"You will say that these are very small sins; and doubtless, like all young tempters, you are anxious to be able to report spectacular wickedness. But do remember, the only thing that matters is the extent to which you separate the man from the Enemy. It does not matter how small the sins are provided that their cumulative effect is to edge the man away from the Light and out into the Nothing. Murder is no better than cards if cards can do the trick. Indeed the safest road to Hell is the gradual one-the gentle slope, soft underfoot, without sudden turnings, without milestones, without signposts."
— C.S. Lewis, The Screwtape Letters
I've just recently re-read C.S. Lewis' excellent Screwtape Letters - a "correspondence" between two demons regarding a man's soul the junior "tempter" Wormwood is tasked with obtaining. Screwtape, the senior demon and Wormwood's uncle, helps Wormwood navigate his "Patient" through all manner of temptation and sin -from pride, lust, sloth, and so on. The above quote has always chilled me somewhat; Screwtape is explaining to his nephew not to attempt to extract "spectacular" sins and evil from his patient. "Cards" may not be flashy, but eventually the mundane will get the job done. Indeed, going too overboard may alert the patient to the tempter's presence.
Wormwood eventually lost his charge to the Enemy (God)...turns out it wasn't even close. Screwtape assures his nephew that he will receive the fate the patient was to endure.
Screwtape seems to embody the idea that the greatest trick that the Devil ever pulled was convincing the world he does not exist. While Wormwood longs for catastrophic evil, Screwtape prefers subtle cunning, distraction and confusion...keeping our eyes off the prize JUST long enough to lose it. Screwtape's method chills me far more than hiss nephew's. What comforts me at the end of the book is Screwtape's consternation of not knowing what "the Enemy" is doing:
"If we could only find out what He is really up to...I am almost in despair.
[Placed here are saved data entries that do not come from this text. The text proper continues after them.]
Definition Capture (now : time) : AM (list NetEvent) :=
  c <- gets aw_cap;;
  match c_loadErr c with
  | Some e => throw e
  | None =>
    modify (λ w, if c_pending (aw_cap w) then set_read [] (on_cap rollback_cap w) else w);;;
    let path := o_Path (c_opts c) in
    sys_or ("open authlog " +:+ path) id;;;
    logs <- gets aw_logs;;
    match logs !! path with
    | None => throw ("open authlog " +:+ path)
    | Some lg =>
      sys_or "stat authlog" id;;;
      c <- gets aw_cap;;
      let before := c_state c in
      let moved := negb (st_lastInode before =? 0) && (negb (lg_inode lg =? st_lastInode before) || negb (lg_device lg =? st_lastDevice before)) in
      let offset := if moved then 0 else st_offset before in
      let offset := if strlen (lg_data lg) <? offset then 0 else offset in
      let state := set_offset offset (set_identity (lg_device lg) (lg_inode lg) before) in
      modify (λ w, set_read [] (set_cap (set_pending (Some before) (set_state state c)) w));;;
      (if 0 <? offset then
         ok <- sys id;;
         if negb ok then modify (on_cap (λ c, set_state (set_offset 0 (c_state c)) c)) else retM tt
       else retM tt);;;
      c <- gets aw_cap;;
      let rest := drop (Z.to_nat (st_offset (c_state c))) (to_chars (lg_data lg)) in
      out <- read_loop now (map of_chars (complete_lines rest)) [];;
      modify (on_cap (λ c, set_state (set_cache (pruneDedup (c_opts c) now (st_cache (c_state c))) (c_state c)) c));;;
      retM out
    end
  end.

(** ** The checkpoint *)

Definition checkpoint_of (c : AuthLogCapturer) : authLogCheckpoint :=
  {| cp_Version := 1; cp_AgentID := TrimSpace (c_agentID c); cp_Path := Clean (o_Path (c_opts c)); cp_Device := st_lastDevice (c_state c);
     cp_Inode := st_lastInode (c_state c); cp_Offset := st_offset (c_state c) |}.

Definition newline_text : string := String newline EmptyString.

(** The capture's lines count as committed from the first statement on: the events
    are durable then. *)
Definition Commit : AM unit :=
  c <- gets aw_cap;;
  match c_pending c with
  | None => retM tt
  | Some _ =>
    modify (λ w, set_read [] (set_done (aw_done w ++ aw_read w) (on_cap (set_pending None) w)));;;
    let path := TrimSpace (o_CheckpointPath (c_opts c)) in
    if is_empty path then retM tt else
    match marshal (checkpoint_of c) with
    | None => throw "marshal authlog checkpoint"
    | Some payload => onFiles (wrap "persist authlog checkpoint" (AtomicWriteFile suffix path (payload +:+ newline_text) 384))
    end
  end.

Definition dec_uint64 : decoder Z := λ j n,
  match j with JNull => Some n | JInt z => if (0 <=? z) && (z <=? max_uint64) then Some z else None | _ => None end.

Definition dec_checkpoint : decoder authLogCheckpoint := dec_struct [
  ("version", on_field cp_Version (λ x s, {| cp_Version := x; cp_AgentID := cp_AgentID s; cp_Path := cp_Path s; cp_Device := cp_Device s;
     cp_Inode := cp_Inode s; cp_Offset := cp_Offset s |}) dec_int);
  ("agent_id", on_field cp_AgentID (λ x s, {| cp_Version := cp_Version s; cp_AgentID := x; cp_Path := cp_Path s; cp_Device := cp_Device s;
     cp_Inode := cp_Inode s; cp_Offset := cp_Offset s |}) dec_string);
  ("path", on_field cp_Path (λ x s, {| cp_Version := cp_Version s; cp_AgentID := cp_AgentID s; cp_Path := x; cp_Device := cp_Device s;
     cp_Inode := cp_Inode s; cp_Offset := cp_Offset s |}) dec_string);
  ("device", on_field cp_Device (λ x s, {| cp_Version := cp_Version s; cp_AgentID := cp_AgentID s; cp_Path := cp_Path s; cp_Device := x;
     cp_Inode := cp_Inode s; cp_Offset := cp_Offset s |}) dec_uint64);
  ("inode", on_field cp_Inode (λ x s, {| cp_Version := cp_Version s; cp_AgentID := cp_AgentID s; cp_Path := cp_Path s; cp_Device := cp_Device s;
     cp_Inode := x; cp_Offset := cp_Offset s |}) dec_uint64);
  ("offset", on_field cp_Offset (λ x s, {| cp_Version := cp_Version s; cp_AgentID := cp_AgentID s; cp_Path := cp_Path s; cp_Device := cp_Device s;
     cp_Inode := cp_Inode s; cp_Offset := x |}) dec_int)].
Definition zero_checkpoint : authLogCheckpoint :=
  {| cp_Version := 0; cp_AgentID := ""; cp_Path := ""; cp_Device := 0; cp_Inode := 0; cp_Offset := 0 |}.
All that sustains me is the conviction that our Realism, our rejection of all silly nonsense and claptrap MUST win in the end!"
Here's to silly nonsense and claptrap.
Seriously, regardless of your faith, The Screwtape Letters is a quick, intelligent, and at times hilarious read. For those of the Christian persuasion, this tome will make you think, perhaps re-think your ideas on the nature of Hell and evil, particularly apt as we approach the penitential season of Lent.